Doesn't mean I have to like it, though.

Rather than dwell on that, though, she found her thoughts drifting back to the much closer past: last night, when the party had ended and she had recovered from her stupor long enough to follow Riku back indoors. The tide of people had carried them closer to the exit, which had worked out fine for the two of them, as not even Riku had the slightest idea of how to get back to Falcon's house from here.

As fate would have it, though, Falcon and Copperhead had lingered much closer to the ballroom doors, since by the time Riku and Char had wound their slow but careful way down the manor's stairs and to the lit pathway outside, they had spotted the others immediately. Falcon's dark jacket and hair had blended almost perfectly into the night, but Copperhead's mostly white coat had caught Riku's eye almost immediately.

To Char's confusion, Falcon's gaze – hell, her entire stance – carried a much more haunted gleam than she would have thought her capable. A much larger shadow than when any of them had accidentally uttered the nickname Fal, or when Copperhead brought up a part of their shared past so carelessly.

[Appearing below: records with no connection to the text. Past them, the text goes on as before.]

(* ===== verification/ResetGen.v ===== *)
(** * cmd/reset (main.go, helpers.go, logic.go): writing Reset methods

    The types of [go/types] as far as the generator tells them apart, the manager
    of imports, and the emission of one method as a list of statements with their
    text.  Named types are looked up in the declarations of the program, so a type
    may mention itself.  [method_set] is [types.NewMethodSet].  [ResetSem] gives the
    statements a meaning. *)

From S2P Require Import Prelude GoStrings GoInt GoErrors Domain GoFloat GoTime Json.
Open Scope Z_scope.

Module ResetGen.
Import Json GoTime.

(** ** Types *)

(** The kinds of basic types the generator knows; [Number] stands for all the
    others that are numbers. *)
Inductive kind : Type := Bool | Str | Number | UnsafePointer | UntypedNil.

#[export] Instance kind_eq_dec : EqDecision kind.
Proof. solve_decision. Defined.

Record type_name : Type := mkTypeName { n_path : string; n_package : string; n_name : string }.

#[export] Instance type_name_eq_dec : EqDecision type_name.
Proof. solve_decision. Defined.

(** [Opaque] is a channel, a function or an interface: its text, with the named types
    in it as they come. *)
#[warnings="-register-all"]
Inductive gotype : Type :=
  | Basic (k : kind) (text : string)
  | Slice (elem : gotype)
  | Map (key elem : gotype)
  | Pointer (elem : gotype)
  | Struct (fields : list (string * gotype))
  | Array (len : Z) (elem : gotype)
  | Opaque (parts : list (string + type_name))
  | Named (n : type_name).

Record method : Type := mkMethod { m_name : string; m_params : nat; m_results : nat }.

Definition is_reset (m : method) : bool :=
  bool_decide (m_name m = "Reset") && bool_decide (m_params m = 0%nat) && bool_decide (m_results m = 0%nat).

(** ** helpers.go *)

Definition zeroBasic (k : kind) : string :=
  match k with
  | Bool => "false"
  | Str => String dquote (String dquote EmptyString)
  | UntypedNil => "nil"
  | _ => "0"
  end.

(** [importManager]: the alias of each path, and the aliases taken. *)
Record importManager : Type := mkImports {
  localPkgPath : string;
  byPath : gmap string string;
  usedAlias : gset string;
}.

Definition newImportManager (path : string) : importManager := mkImports path ∅ ∅.

(** The loop for a free alias from [i] on; [fuel] bounds the number of tries. *)
Fixpoint free_alias (fuel : nat) (base : string) (i : Z) (used : gset string) : string :=
  let alias := base +:+ FormatInt i in
  match fuel with
  | O => alias
  | S fuel => if bool_decide (alias ∈ used) then free_alias fuel base (i + 1) used else alias
  end.

(** [qualifier]; one more try than aliases are taken is enough. *)
Definition qualifier (n : type_name) (im : importManager) : string * importManager :=
  if bool_decide (n_path n = localPkgPath im) then (EmptyString, im)
  else match byPath im !! n_path n with
       | Some alias => (alias, im)
       | None =>
           let base := n_package n in
           let alias := if bool_decide (base ∈ usedAlias im)
                        then free_alias (size (usedAlias im)) base 2 (usedAlias im) else base in
           (alias, mkImports (localPkgPath im) (<[n_path n := alias]> (byPath im)) ({[alias]} ∪ usedAlias im))
       end.

Definition named_text (n : type_name) (im : importManager) : string * importManager :=
  let '(q, im) := qualifier n im in
  (if bool_decide (q = EmptyString) then n_name n else q +:+ "." +:+ n_name n, im).

Fixpoint parts_text (parts : list (string + type_name)) (im : importManager) : string * importManager :=
  match parts with
  | [] => (EmptyString, im)
  | inl s :: parts => let '(r, im) := parts_text parts im in (s +:+ r, im)
  | inr n :: parts => let '(s, im) := named_text n im in
                      let '(r, im) := parts_text parts im in (s +:+ r, im)
  end.

(** [types.TypeString] with the qualifier. *)
Fixpoint typeString (t : gotype) (im : importManager) : string * importManager :=
  match t with
  | Basic _ text => (text, im)
  | Opaque parts => parts_text parts im
  | Slice e => let '(s, im) := typeString e im in ("[]" +:+ s, im)
  | Map k e => let '(sk, im) := typeString k im in
               let '(se, im) := typeString e im in ("map[" +:+ sk +:+ "]" +:+ se, im)
  | Pointer e => let '(s, im) := typeString e im in ("*" +:+ s, im)
  | Array n e => let '(s, im) := typeString e im in ("[" +:+ FormatInt n +:+ "]" +:+ s, im)
  | Named n => named_text n im
  | Struct fs =>
      let fix go fs im :=
        match fs with
        | [] => (EmptyString, im)
        | [(f, t)] => let '(s, im) := typeString t im in (f +:+ " " +:+ s, im)
        | (f, t) :: fs => let '(s, im) := typeString t im in
                          let '(r, im) := go fs im in (f +:+ " " +:+ s +:+ "; " +:+ r, im)
        end in
      let '(s, im) := go fs im in ("struct{" +:+ s +:+ "}", im)
  end.

(** [strings.LastIndex(p, "/")] and the text behind it. *)
Definition last_segment (p : string) : string :=
  match cut_last "/"%char p with Some (_, rest) => rest | None => p end.

(** [sortedImports]: each path with its alias, left out when it is the last
    segment of the path. *)
Definition sortedImports (im : importManager) : list (string * string) :=
  (λ p, let alias := default EmptyString (byPath im !! p) in
        (p, if bool_decide (alias = last_segment p) then EmptyString else alias))
  <$> SortStrings (map_to_list (byPath im)).*1.

(** ** main.go: the statements of a method *)

(** Each constructor is one call of [w.line] (two for [IfNotNil]) with its
    indentation; [Composite] keeps the type its text spells. *)
#[warnings="-register-all"]
Inductive stmt : Type :=
  | Zero (indent : nat) (lhs zero : string)
  | Truncate (indent : nat) (lhs slice : string)
  | Clear (indent : nat) (e : string)
  | IfNotNil (indent : nat) (e : string) (body : list stmt)
  | CallReset (indent : nat) (receiver : string) (addressed : bool)
  | Composite (indent : nat) (lhs : string) (t : gotype) (text : string).

Definition line (indent : nat) (s : string) : string :=
  String.concat EmptyString (replicate indent (String (byte 9) EmptyString)) +:+
  (s +:+ String (byte 10) EmptyString).

Fixpoint print_stmt (s : stmt) : string :=
  match s with
  | Zero i lhs zero => line i (lhs +:+ " = " +:+ zero)
  | Truncate i lhs slice => line i (lhs +:+ " = " +:+ slice +:+ "[:0]")
  | Clear i e => line i ("clear(" +:+ e +:+ ")")
  | IfNotNil i e body => line i ("if " +:+ e +:+ " != nil {") +:+
      (String.concat EmptyString (print_stmt <$> body) +:+ line i "}")
  | CallReset i e true => line i ("(&" +:+ e +:+ ").Reset()")
  | CallReset i e false => line i (e +:+ ".Reset()")
  | Composite i lhs _ text => line i (lhs +:+ " = " +:+ text +:+ "{}")
  end.

Section emit.
(** The declared types, and the method sets. *)
Context (underlying_of : type_name → gotype) (method_set : gotype → list method).

Definition Underlying (t : gotype) : gotype :=
  match t with Named n => underlying_of n | _ => t end.

Definition hasResetMethod (t : gotype) : bool := existsb is_reset (method_set t).

(** [zeroExpr]; composite literals use the type's text. *)
Definition zeroExpr (t : gotype) (im : importManager) : string * importManager :=
  match Underlying t with
  | Basic k _ => (zeroBasic k, im)
  | Struct _ | Array _ _ => let '(s, im) := typeString t im in (s +:+ "{}", im)
  | _ => ("nil", im)
  end.

Definition accessibleStruct (t : gotype) (local : string) : option (list (string * gotype)) :=
  match t with
  | Struct fs => Some fs
  | Named n => match underlying_of n with
               | Struct fs => if bool_decide (n_path n = local) then Some fs else None
               | _ => None
               end
  | _ => None
  end.

(** What the emission of a list of fields is made of. *)
Definition emitter : Type := string → gotype → importManager → option (list stmt * importManager).

Fixpoint emit_fields (emit : emitter) (e : string) (fs : list (string * gotype)) (im : importManager) :
    option (list stmt * importManager) :=
  match fs with
  | [] => Some ([], im)
  | (f, t) :: fs =>
      '(l1, im) ← emit (e +:+ ("." +:+ f)) t im;
      '(l2, im) ← emit_fields emit e fs im;
      Some (l1 ++ l2, im)
  end.

(** The bodies of [emitResetForExpr] and [emitResetThroughPointer]; [expr] and
    [through] are the functions themselves, called again. *)
Definition for_expr (expr through : emitter) (local e : string) (t : gotype) (im : importManager) :
    option (list stmt * importManager) :=
  match Underlying t with
  | Basic k _ => Some ([Zero 1 e (zeroBasic k)], im)
  | Slice _ => Some ([Truncate 1 e e], im)
  | Map _ _ => Some ([Clear 1 e], im)
  | Pointer elem =>
      '(body, im) ← through e elem im;
      Some ([IfNotNil 1 e body], im)
  | Struct _ =>
      if hasResetMethod (Pointer t) then Some ([CallReset 1 e true], im)
      else if hasResetMethod t then Some ([CallReset 1 e false], im)
      else match accessibleStruct t local with
           | Some fs => emit_fields expr e fs im
           | None => let '(s, im) := typeString t im in Some ([Composite 1 e t s], im)
           end
  | Array _ _ => let '(s, im) := typeString t im in Some ([Composite 1 e t s], im)
  | _ => let '(s, im) := zeroExpr t im in Some ([Zero 1 e s], im)
  end.

Definition through_pointer (expr through : emitter) (local ptr : string) (elem : gotype) (im : importManager) :
    option (list stmt * importManager) :=
  let star := "*" +:+ ptr in
  match Underlying elem with
  | Basic k _ => Some ([Zero 2 star (zeroBasic k)], im)
  | Slice _ => Some ([Truncate 2 star ("(" +:+ star +:+ ")")], im)
  | Map _ _ => Some ([Clear 2 star], im)
  | Pointer elem' =>
      '(body, im) ← through star elem' im;
      Some ([IfNotNil 2 star body], im)
  | Struct _ =>
      if hasResetMethod (Pointer elem) then Some ([CallReset 2 ptr false], im)
      else match accessibleStruct elem local with
           | Some fs => emit_fields expr ptr fs im
           | None => let '(s, im) := typeString elem im in Some ([Composite 2 star elem s], im)
           end
  | Array _ _ => let '(s, im) := typeString elem im in Some ([Composite 2 star elem s], im)
  | _ => let '(s, im) := zeroExpr elem im in Some ([Zero 2 star s], im)
  end.

(** The recursion follows the types and has no bound of its own; [None] when
    [fuel] runs out. *)
Fixpoint emitResetForExpr (fuel : nat) (local : string) {struct fuel} : emitter :=
  match fuel with
  | O => λ _ _ _, None
  | S fuel => for_expr (emitResetForExpr fuel local) (emitResetThroughPointer fuel local) local
  end
with emitResetThroughPointer (fuel : nat) (local : string) {struct fuel} : emitter :=
  match fuel with
  | O => λ _ _ _, None
  | S fuel => through_pointer (emitResetForExpr fuel local) (emitResetThroughPointer fuel local) local
  end.

(** [emitResetMethod]: the body behind the check for a nil receiver; the outer
    option is the error "is not a struct type". *)
Definition method_body (fuel : nat) (local : string) (n : type_name) (im : importManager) :
    option (option (list stmt * importManager)) :=
  match underlying_of n with
  | Struct fs => Some (emit_fields (emitResetForExpr fuel local) "x" fs im)
  | _ => None
  end.

Definition print_method (name : string) (body : list stmt) : string :=
  line 0 ("func (x *" +:+ name +:+ ") Reset() {") +:+
  (line 1 "if x == nil {" +:+ (line 2 "return" +:+ (line 1 "}" +:+ (line 0 EmptyString +:+
  (String.concat EmptyString (print_stmt <$> body) +:+ line 0 "}"))))).
End emit.
End ResetGen.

And Copperhead had kept his demeanor blithe and carefree as always, but his mask, differently colored from Falcon's though it was, had suffered more than a few undue cracks and breaks as well. Riku had noticed this before Char had, and asked him about it as carefully as he could with fatigue hanging over his head, but Copperhead had fairly dodged his query.

Obviously, something had transpired between Falcon and Copperhead last night. Char slanted a glance at Falcon; she was focusing a little too determinedly on tearing her pancake apart – not aggressively, not like she was imagining her former friend's pretty little blond head in its place, but definitely fastidiously. Like she was distracting herself from something more important.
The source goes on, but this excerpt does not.